Materials and methods

Participants

Ten PD patients, ten stroke patients (>12 weeks post-stroke) and ten age-matched healthy controls participated in this study (Table 1). Patients were recruited from outpatient clinics of the Department of Neurology and Department of Rehabilitation Medicine of the Leiden University Medical Center. Patients were able to lift their arms above shoulder level and had no additional disorders of the central nervous system or other conditions that could affect upper extremity function. Controls had normal or corrected to normal vision, had no apparent cognitive disorders or deficits, and had no history of disorders affecting upper extremity function. Written informed consent was obtained from all participants.

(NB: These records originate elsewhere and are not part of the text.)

(* ===== verification/Interface.v ===== *)
(** * Interface: the data and the interfaces of the data plane

    [dataplane/interface.go], the structure of [dataplane/partcontext.go] and
    the packer interfaces.  A part context is one shared object of the
    program: the data plane, the control plane and the packer all work on the
    same pointer, and every operation here takes and returns its contents. *)

From S2P Require Import Prelude.

(** Go [error] values the source creates or passes on. *)
Inductive error : Type :=
| MismatchingPartId        (* errors.New("mismatching partId") *)
| DuplicateRetransfer      (* errors.New("Duplicate Retransfer") *)
| NetError (code : Z)      (* from the socket library *)
| AddrError (code : Z)     (* from snet.ParseUDPAddr *)
| GobError (code : Z).     (* from encoding/gob *)

#[export] Instance error_eq_dec : EqDecision error.
Proof. solve_decision. Defined.

Record PartPacket : Type := mkPartPacket {
  pkt_SequenceNumber : Z;
  pkt_PartId : Z;
  pkt_PartSize : Z;
  pkt_Payload : list byte;
}.

Record PartRequestPacket : Type := mkPartRequestPacket {
  req_PartId : Z;
  req_LastSequenceNumber : Z;
  req_NumPacketsPerTx : Z;
  req_PacketTxIndex : Z;
  req_MissingSequenceNumbers : list Z;
  req_MissingSequenceNumberOffsets : list Z;
  req_TransactionId : Z;
  req_RequestSequenceId : Z;
  req_NumPackets : Z;
  req_PartFinished : bool;
}.

Record SocketOptions : Type := mkSocketOptions {
  UseMmsg : bool;
  UseGsoGro : bool;
  StartWithDefaultPath : bool;
}.

(** A transport packer, as the record of its methods.  [Pack] and [Unpack]
    rewrite the buffer behind the pointer, their errors are dropped by every
    caller; the header length needs a packet serializer, [None] is the nil
    pointer. *)
Record TransportPacketPacker : Type := mkTransportPacketPacker {
  TransportHeaderLen : option Z;
  TransportPack : list byte -> Z -> list byte;
  TransportUnpack : list byte -> list byte;
}.

(** What the part context relies on: the socket itself adds and removes the
    transport header, the packer only knows its length. *)
Record transport_ok (t : TransportPacketPacker) : Prop := {
  TransportHeaderLen_nonneg : forall n, TransportHeaderLen t = Some n -> 0 <= n;
  TransportPack_id : forall buf n, TransportPack t buf n = buf;
  TransportUnpack_id : forall buf, TransportUnpack t buf = buf;
}.

(** The two closures the source stores in [OnPartStatusChange]: the one of
    [Handshake] counts in the rate control, the one of [AwaitHandshake] does
    nothing. *)
Inductive status_callback : Type := CountInRateControl | IgnoreStatus.

(** The fields of [PartContext]; the packer of the parts header, the only
    implementation of its interface, is the class below. *)
Record PartContext : Type := mkPartContext {
  PCSocketOptions : SocketOptions;
  OnPartStatusChange : status_callback;
  PCTransportPacketPacker : TransportPacketPacker;
  TransferFinished : bool;
  MaxPacketLength : Z;
  PayloadLength : Z;
  NumPackets : Z;
  RecommendedBufferSize : Z;
  HeaderLength : Z;
  Data : list byte;
  Buffer : list byte;
  HighestSequenceNumber : Z;
  MissingSequenceNums : list Z;
  MissingSequenceNumOffsets : list Z;
  currentSequenceNumber : Z;
  PartId : Z;
  TestingMode : bool;
  RecvPackets : Z;
}.

(** Assignments to fields. *)
Definition set_sizes (hl pl np rb : Z) (b : PartContext) : PartContext :=
  mkPartContext (PCSocketOptions b) (OnPartStatusChange b)
    (PCTransportPacketPacker b) (TransferFinished b) (MaxPacketLength b) pl np rb hl
    (Data b) (Buffer b) (HighestSequenceNumber b) (MissingSequenceNums b)
    (MissingSequenceNumOffsets b) (currentSequenceNumber b) (PartId b) (TestingMode b) (RecvPackets b).

Definition set_Data (d : list byte) (b : PartContext) : PartContext :=
  mkPartContext (PCSocketOptions b) (OnPartStatusChange b)
    (PCTransportPacketPacker b) (TransferFinished b) (MaxPacketLength b) (PayloadLength b)
    (NumPackets b) (RecommendedBufferSize b) (HeaderLength b) d (Buffer b)
    (HighestSequenceNumber b) (MissingSequenceNums b) (MissingSequenceNumOffsets b)
    (currentSequenceNumber b) (PartId b) (TestingMode b) (RecvPackets b).

Definition set_Buffer (u : list byte) (b : PartContext) : PartContext :=
  mkPartContext (PCSocketOptions b) (OnPartStatusChange b)
    (PCTransportPacketPacker b) (TransferFinished b) (MaxPacketLength b) (PayloadLength b)
    (NumPackets b) (RecommendedBufferSize b) (HeaderLength b) (Data b) u
    (HighestSequenceNumber b) (MissingSequenceNums b) (MissingSequenceNumOffsets b)
    (currentSequenceNumber b) (PartId b) (TestingMode b) (RecvPackets b).

Definition set_HighestSequenceNumber (h : Z) (b : PartContext) : PartContext :=
  mkPartContext (PCSocketOptions b) (OnPartStatusChange b)
    (PCTransportPacketPacker b) (TransferFinished b) (MaxPacketLength b) (PayloadLength b)
    (NumPackets b) (RecommendedBufferSize b) (HeaderLength b) (Data b) (Buffer b)
    h (MissingSequenceNums b) (MissingSequenceNumOffsets b)
    (currentSequenceNumber b) (PartId b) (TestingMode b) (RecvPackets b).

Definition set_Missing (nums offs : list Z) (b : PartContext) : PartContext :=
  mkPartContext (PCSocketOptions b) (OnPartStatusChange b)
    (PCTransportPacketPacker b) (TransferFinished b) (MaxPacketLength b) (PayloadLength b)
    (NumPackets b) (RecommendedBufferSize b) (HeaderLength b) (Data b) (Buffer b)
    (HighestSequenceNumber b) nums offs
    (currentSequenceNumber b) (PartId b) (TestingMode b) (RecvPackets b).

Definition set_currentSequenceNumber (c : Z) (b : PartContext) : PartContext :=
  mkPartContext (PCSocketOptions b) (OnPartStatusChange b)
    (PCTransportPacketPacker b) (TransferFinished b) (MaxPacketLength b) (PayloadLength b)
    (NumPackets b) (RecommendedBufferSize b) (HeaderLength b) (Data b) (Buffer b)
    (HighestSequenceNumber b) (MissingSequenceNums b) (MissingSequenceNumOffsets b)
    c (PartId b) (TestingMode b) (RecvPackets b).

Definition set_RecvPackets (r : Z) (b : PartContext) : PartContext :=
  mkPartContext (PCSocketOptions b) (OnPartStatusChange b)
    (PCTransportPacketPacker b) (TransferFinished b) (MaxPacketLength b) (PayloadLength b)
    (NumPackets b) (RecommendedBufferSize b) (HeaderLength b) (Data b) (Buffer b)
    (HighestSequenceNumber b) (MissingSequenceNums b) (MissingSequenceNumOffsets b)
    (currentSequenceNumber b) (PartId b) (TestingMode b) r.

(** [PartContext.GetNextSequenceNumber] *)
Definition GetNextSequenceNumber : go PartContext Z :=
  modify (fun b => set_currentSequenceNumber (i64 (currentSequenceNumber b + 1)) b);;
  gets currentSequenceNumber.

(** ** The packer interfaces

    [Pack], [PackRetransfer] and [Unpack] get a pointer to the packet buffer:
    the first result is the buffer afterwards.  The errors of [Pack] and
    [PackRetransfer] are dropped by every caller. *)
Class PartsPacketPacker : Type := {
  GetHeaderLen : Z;
  Pack : list byte -> go PartContext (list byte);
  PackRetransfer : list byte -> Z -> go PartContext (list byte);
  Unpack : list byte -> go PartContext (list byte * (error + PartPacket));
}.

(** What the part context relies on: every packet carries a header that names
    the part and the sequence number, and is read back. *)
Class PartsPacketPackerSpec `{P : PartsPacketPacker} : Type := {
  packet_header : Z -> Z -> list byte;
  packet_header_len : forall pid seq, zlen (packet_header pid seq) = GetHeaderLen;
  Pack_spec : forall hdr payload b, zlen hdr = GetHeaderLen ->
    let seq := i64 (currentSequenceNumber b + 1) in
    Pack (hdr ++ payload) b =
      Done (packet_header (PartId b) seq ++ payload) (set_currentSequenceNumber seq b);
  PackRetransfer_spec : forall hdr payload seq b, zlen hdr = GetHeaderLen ->
    PackRetransfer (hdr ++ payload) seq b = Done (packet_header (PartId b) seq ++ payload) b;
  Unpack_spec : forall pid seq rest b, in_i64 pid -> in_i64 seq ->
    Unpack (packet_header pid seq ++ rest) b =
      if pid =? PartId b then Done (rest, inr (mkPartPacket seq pid 0 [])) b
      else Done (packet_header pid seq ++ rest, inl MismatchingPartId) b;
}.

(** A call of the status callback, on the state of its owner. *)
Class StatusListener (K : Type) : Type := {
  run_status : status_callback -> Z -> Z -> go K unit;
}.

(** Callbacks that return on every state they can meet. *)
Class StatusListenerSpec (K : Type) `{StatusListener K} : Type := {
  listener_ok : K -> Prop;
  run_status_ok : forall cb n bts k, listener_ok k ->
    exists k', run_status cb n bts k = Done tt k' /\ listener_ok k';
}.

Lemma packet_header_length `{PartsPacketPackerSpec} pid seq :
  length (packet_header pid seq) = Z.to_nat GetHeaderLen.
Proof. pose proof (packet_header_len pid seq). unfold zlen in *. lia. Qed.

The ethical committee of the Leiden University Medical Center approved the protocol.

Table 1

Participant characteristics

N	Controls	PD patients	Stroke patients
	10	10	10
Sex (male/female)	6 / 4	6 / 4	6 / 4
Age (yr) (mean, SD) a	61.6 ± 6.8	60.8 ± 7.5	60.5 ± 7.0
Disease duration (yr) (median, IQR)	–	11.9 [7.4–15.7]	3.5 [1.9–9.1]
Tested side (dominant/non-dominant)	5 / 5	6 / 4	6 / 4
MoCA (median, IQR) b	28.5 [27.5–29.3]	27.5 [25.8–29.3]	26.0 [24.8–27.3] *
PD-specific clinical characteristics
Stereotactic surgery (yes/no)	–	3 / 7	–
Hoehn and Yahr stage (median, range) c	–	2 [1–3]	–
SPES/SCOPA total score (mean, SD) d	–	18.1 ± 4.6	–
Stroke-specific clinical characteristics
First ever stroke (%)	–	–	90
Type of stroke (ischemic/hemorrhage)	–	–	9 / 1
Lesion side (left/right/both)	–	–	6 / 4 / 0
Modified Rankin Scale (median, range) e	–	–	1.5 [1–3]
Fugl-Meyer Upper Extremity Scale (median, IQR) f	–	–	59.5 [55.8–64]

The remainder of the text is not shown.